▶ The data
(* ===== verification/SerialRC.v ===== *)
(** The decoders of the serial RC receivers, byte by byte:
    libraries/AP_HAL/utility (st24.cpp, sumd.cpp and srxl.cpp).  The static
    variables of each file are a record; the results behind the pointers of a
    decoder are a record of their own.  [None] is undefined behaviour: an access
    outside of an array, or a conversion out of range.  The debug messages of
    sumd.cpp are left out, and so are the fields nothing reads. *)
From S2P Require Import Prelude Float32 Crc.
Open Scope urus_scope.

(** * st24.cpp: Yuneec ST24 *)
Module ST24.
Definition ST24_DATA_LEN_MAX : Z := 64.
Definition ST24_STX1 : Z := 0x55.
Definition ST24_STX2 : Z := 0x55.
Definition ST24_PACKET_TYPE_CHANNELDATA12 : Z := 0.
Definition ST24_PACKET_TYPE_CHANNELDATA24 : Z := 1.
Definition ST24_PACKET_TYPE_TRANSMITTERGPSDATA : Z := 2.

Inductive ST24_DECODE_STATE :=
| UNSYNCED | GOT_STX1 | GOT_STX2 | GOT_LEN | GOT_TYPE | GOT_DATA.

(** [ReceiverFcPacket] *)
Record packet := Packet { length_ : Z; type_ : Z; st24_data : list Z; crc8 : Z }.

Record t := mk { _decode_state : ST24_DECODE_STATE; _rxlen : Z; _rxpacket : packet }.

(** The statics at start. *)
Definition create : t := mk UNSYNCED 0 (Packet 0 0 (replicate 64 0) 0).

(** [*rssi], [*rx_count], [*channel_count] and the array [channels]. *)
Record out := Out { rssi : Z; rx_count : Z; channel_count : Z; channels : list Z }.

Definition ST24_SCALE_FACTOR := (f32_of_Z 1000 / f32_of_Z 4096)%f32.
Definition ST24_SCALE_OFFSET : Z := 999.
Definition half := (f32_of_Z 1 / f32_of_Z 2)%f32.              (* .5f *)

(** [(uint16_t)(x * ST24_SCALE_FACTOR + .5f) + ST24_SCALE_OFFSET] *)
Definition scale (x : Z) : option Z :=
  v ← f32_to_uint16 (f32_of_Z x * ST24_SCALE_FACTOR + half)%f32;
  Some (u16 (v + ST24_SCALE_OFFSET)).

(** [for (unsigned i = 0; i < stride_count; i += 3)], from [i] on, of at most [n]
    rounds. *)
Fixpoint decode_loop (n : nat) (channel : list Z) (stride_count i chan_index : Z)
    (channels : list Z) : option (list Z) :=
  match n with
  | O => Some channels
  | S n =>
    if i <? stride_count then
      b0 ← arr_get channel i;
      b1 ← arr_get channel (i + 1);
      v ← scale (u16 (b0 << 4) ||| ((0xF0 &&& b1) >> 4));
      channels ← arr_set channels chan_index v;
      b2 ← arr_get channel (i + 2);
      v ← scale (b2 ||| ((0x0F &&& b1) << 8));
      channels ← arr_set channels (chan_index + 1) v;
      decode_loop n channel stride_count (i + 3) (chan_index + 2) channels
    else Some channels
  end.

(** The packets of 12 and of 24 channels, [n] of them in [size] bytes. *)
Definition channel_data (n size : Z) (data : list Z) (max_chan_count : Z) (o : out) : option out :=
  rssi ← arr_get data 2;
  packet_count ← arr_get data 3;
  let channel_count := if max_chan_count <? n then max_chan_count else n in
  let stride_count := channel_count * 3 / 2 in
  channel ← blk_get data 4 size;
  channels ← decode_loop (Z.to_nat n) channel stride_count 0 0 (channels o);
  Some (Out rssi packet_count channel_count channels).

Definition set_state (s : t) (st : ST24_DECODE_STATE) : t := mk st (_rxlen s) (_rxpacket s).

Definition st24_decode (byte max_chan_count : Z) (s : t) (o : out) : option (Z * t * out) :=
  let p := _rxpacket s in
  match _decode_state s with
  | UNSYNCED =>
    if byte =? ST24_STX1 then Some (1, set_state s GOT_STX1, o) else Some (3, s, o)
  | GOT_STX1 =>
    if byte =? ST24_STX2 then Some (1, set_state s GOT_STX2, o)
    else Some (1, set_state s UNSYNCED, o)
  | GOT_STX2 =>
    if byte <=? 1 + 1 + ST24_DATA_LEN_MAX then
      Some (1, mk GOT_LEN 0 (Packet byte (type_ p) (st24_data p) (crc8 p)), o)
    else Some (1, set_state s UNSYNCED, o)
  | GOT_LEN =>
    Some (1, mk GOT_TYPE (u8 (_rxlen s + 1)) (Packet (length_ p) byte (st24_data p) (crc8 p)), o)
  | GOT_TYPE =>
    data ← arr_set (st24_data p) (_rxlen s - 1) byte;
    let rxlen := u8 (_rxlen s + 1) in
    Some (1, mk (if rxlen =? length_ p - 1 then GOT_DATA else GOT_TYPE) rxlen
               (Packet (length_ p) (type_ p) data (crc8 p)), o)
  | GOT_DATA =>
    let rxlen := u8 (_rxlen s + 1) in
    let s := mk UNSYNCED rxlen (Packet (length_ p) (type_ p) (st24_data p) byte) in
    covered ← blk_get (length_ p :: type_ p :: st24_data p) 0 rxlen;
    if st24_common_crc8 covered =? byte then
      if type_ p =? ST24_PACKET_TYPE_CHANNELDATA12 then
        o ← channel_data 12 18 (st24_data p) max_chan_count o; Some (0, s, o)
      else if type_ p =? ST24_PACKET_TYPE_CHANNELDATA24 then
        o ← channel_data 24 36 (st24_data p) max_chan_count o; Some (0, s, o)
      else Some (2, s, o)
    else Some (4, s, o)
  end.
End ST24.

(** * sumd.cpp: Graupner HoTT SUMD and SUMH *)
Module SUMD.
Definition SUMD_MAX_CHANNELS : Z := 32.
Definition SUMD_HEADER_ID : Z := 0xA8.
Definition SUMD_ID_SUMH : Z := 0x00.
Definition SUMD_ID_SUMD : Z := 0x01.

(** [ReceiverFcPacketHoTT] *)
Record packet := Packet { length_ : Z; sumd_data : list Z; crc16_high : Z; crc16_low : Z }.

Inductive SUMD_DECODE_STATE :=
| UNSYNCED | GOT_HEADER | GOT_STATE | GOT_LEN | GOT_DATA | GOT_CRC
| GOT_CRC16_BYTE_1 | GOT_CRC16_BYTE_2.

Record t := mk {
  _crc8 : Z; _crc16 : Z; _sumd : bool; _crcOK : bool;
  _decode_state : SUMD_DECODE_STATE; _rxlen : Z; _rxpacket : packet
}.

Definition create : t := mk 0 0 true false UNSYNCED 0 (Packet 0 (replicate 64 0) 0 0).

▶ Activity
With every line intact, output the listing above exactly.

▶ Response
(* ===== verification/SerialRC.v ===== *)
(** The decoders of the serial RC receivers, byte by byte:
    libraries/AP_HAL/utility (st24.cpp, sumd.cpp and srxl.cpp).  The static
    variables of each file are a record; the results behind the pointers of a
    decoder are a record of their own.  [None] is undefined behaviour: an access
    outside of an array, or a conversion out of range.  The debug messages of
    sumd.cpp are left out, and so are the fields nothing reads. *)
From S2P Require Import Prelude Float32 Crc.
Open Scope urus_scope.

(** * st24.cpp: Yuneec ST24 *)
Module ST24.
Definition ST24_DATA_LEN_MAX : Z := 64.
Definition ST24_STX1 : Z := 0x55.
Definition ST24_STX2 : Z := 0x55.
Definition ST24_PACKET_TYPE_CHANNELDATA12 : Z := 0.
Definition ST24_PACKET_TYPE_CHANNELDATA24 : Z := 1.
Definition ST24_PACKET_TYPE_TRANSMITTERGPSDATA : Z := 2.

Inductive ST24_DECODE_STATE :=
| UNSYNCED | GOT_STX1 | GOT_STX2 | GOT_LEN | GOT_TYPE | GOT_DATA.

(** [ReceiverFcPacket] *)
Record packet := Packet { length_ : Z; type_ : Z; st24_data : list Z; crc8 : Z }.

Record t := mk { _decode_state : ST24_DECODE_STATE; _rxlen : Z; _rxpacket : packet }.

(** The statics at start. *)
Definition create : t := mk UNSYNCED 0 (Packet 0 0 (replicate 64 0) 0).

(** [*rssi], [*rx_count], [*channel_count] and the array [channels]. *)
Record out := Out { rssi : Z; rx_count : Z; channel_count : Z; channels : list Z }.

Definition ST24_SCALE_FACTOR := (f32_of_Z 1000 / f32_of_Z 4096)%f32.
Definition ST24_SCALE_OFFSET : Z := 999.
Definition half := (f32_of_Z 1 / f32_of_Z 2)%f32.              (* .5f *)

(** [(uint16_t)(x * ST24_SCALE_FACTOR + .5f) + ST24_SCALE_OFFSET] *)
Definition scale (x : Z) : option Z :=
  v ← f32_to_uint16 (f32_of_Z x * ST24_SCALE_FACTOR + half)%f32;
  Some (u16 (v + ST24_SCALE_OFFSET)).

(** [for (unsigned i = 0; i < stride_count; i += 3)], from [i] on, of at most [n]
    rounds. *)
Fixpoint decode_loop (n : nat) (channel : list Z) (stride_count i chan_index : Z)
    (channels : list Z) : option (list Z) :=
  match n with
  | O => Some channels
  | S n =>
    if i <? stride_count then
      b0 ← arr_get channel i;
      b1 ← arr_get channel (i + 1);
      v ← scale (u16 (b0 << 4) ||| ((0xF0 &&& b1) >> 4));
      channels ← arr_set channels chan_index v;
      b2 ← arr_get channel (i + 2);
      v ← scale (b2 ||| ((0x0F &&& b1) << 8));
      channels ← arr_set channels (chan_index + 1) v;
      decode_loop n channel stride_count (i + 3) (chan_index + 2) channels
    else Some channels
  end.

(** The packets of 12 and of 24 channels, [n] of them in [size] bytes. *)
Definition channel_data (n size : Z) (data : list Z) (max_chan_count : Z) (o : out) : option out :=
  rssi ← arr_get data 2;
  packet_count ← arr_get data 3;
  let channel_count := if max_chan_count <? n then max_chan_count else n in
  let stride_count := channel_count * 3 / 2 in
  channel ← blk_get data 4 size;
  channels ← decode_loop (Z.to_nat n) channel stride_count 0 0 (channels o);
  Some (Out rssi packet_count channel_count channels).

Definition set_state (s : t) (st : ST24_DECODE_STATE) : t := mk st (_rxlen s) (_rxpacket s).

Definition st24_decode (byte max_chan_count : Z) (s : t) (o : out) : option (Z * t * out) :=
  let p := _rxpacket s in
  match _decode_state s with
  | UNSYNCED =>
    if byte =? ST24_STX1 then Some (1, set_state s GOT_STX1, o) else Some (3, s, o)
  | GOT_STX1 =>
    if byte =? ST24_STX2 then Some (1, set_state s GOT_STX2, o)
    else Some (1, set_state s UNSYNCED, o)
  | GOT_STX2 =>
    if byte <=? 1 + 1 + ST24_DATA_LEN_MAX then
      Some (1, mk GOT_LEN 0 (Packet byte (type_ p) (st24_data p) (crc8 p)), o)
    else Some (1, set_state s UNSYNCED, o)
  | GOT_LEN =>
    Some (1, mk GOT_TYPE (u8 (_rxlen s + 1)) (Packet (length_ p) byte (st24_data p) (crc8 p)), o)
  | GOT_TYPE =>
    data ← arr_set (st24_data p) (_rxlen s - 1) byte;
    let rxlen := u8 (_rxlen s + 1) in
    Some (1, mk (if rxlen =? length_ p - 1 then GOT_DATA else GOT_TYPE) rxlen
               (Packet (length_ p) (type_ p) data (crc8 p)), o)
  | GOT_DATA =>
    let rxlen := u8 (_rxlen s + 1) in
    let s := mk UNSYNCED rxlen (Packet (length_ p) (type_ p) (st24_data p) byte) in
    covered ← blk_get (length_ p :: type_ p :: st24_data p) 0 rxlen;
    if st24_common_crc8 covered =? byte then
      if type_ p =? ST24_PACKET_TYPE_CHANNELDATA12 then
        o ← channel_data 12 18 (st24_data p) max_chan_count o; Some (0, s, o)
      else if type_ p =? ST24_PACKET_TYPE_CHANNELDATA24 then
        o ← channel_data 24 36 (st24_data p) max_chan_count o; Some (0, s, o)
      else Some (2, s, o)
    else Some (4, s, o)
  end.
End ST24.

(** * sumd.cpp: Graupner HoTT SUMD and SUMH *)
Module SUMD.
Definition SUMD_MAX_CHANNELS : Z := 32.
Definition SUMD_HEADER_ID : Z := 0xA8.
Definition SUMD_ID_SUMH : Z := 0x00.
Definition SUMD_ID_SUMD : Z := 0x01.

(** [ReceiverFcPacketHoTT] *)
Record packet := Packet { length_ : Z; sumd_data : list Z; crc16_high : Z; crc16_low : Z }.

Inductive SUMD_DECODE_STATE :=
| UNSYNCED | GOT_HEADER | GOT_STATE | GOT_LEN | GOT_DATA | GOT_CRC
| GOT_CRC16_BYTE_1 | GOT_CRC16_BYTE_2.

Record t := mk {
  _crc8 : Z; _crc16 : Z; _sumd : bool; _crcOK : bool;
  _decode_state : SUMD_DECODE_STATE; _rxlen : Z; _rxpacket : packet
}.

Definition create : t := mk 0 0 true false UNSYNCED 0 (Packet 0 (replicate 64 0) 0 0).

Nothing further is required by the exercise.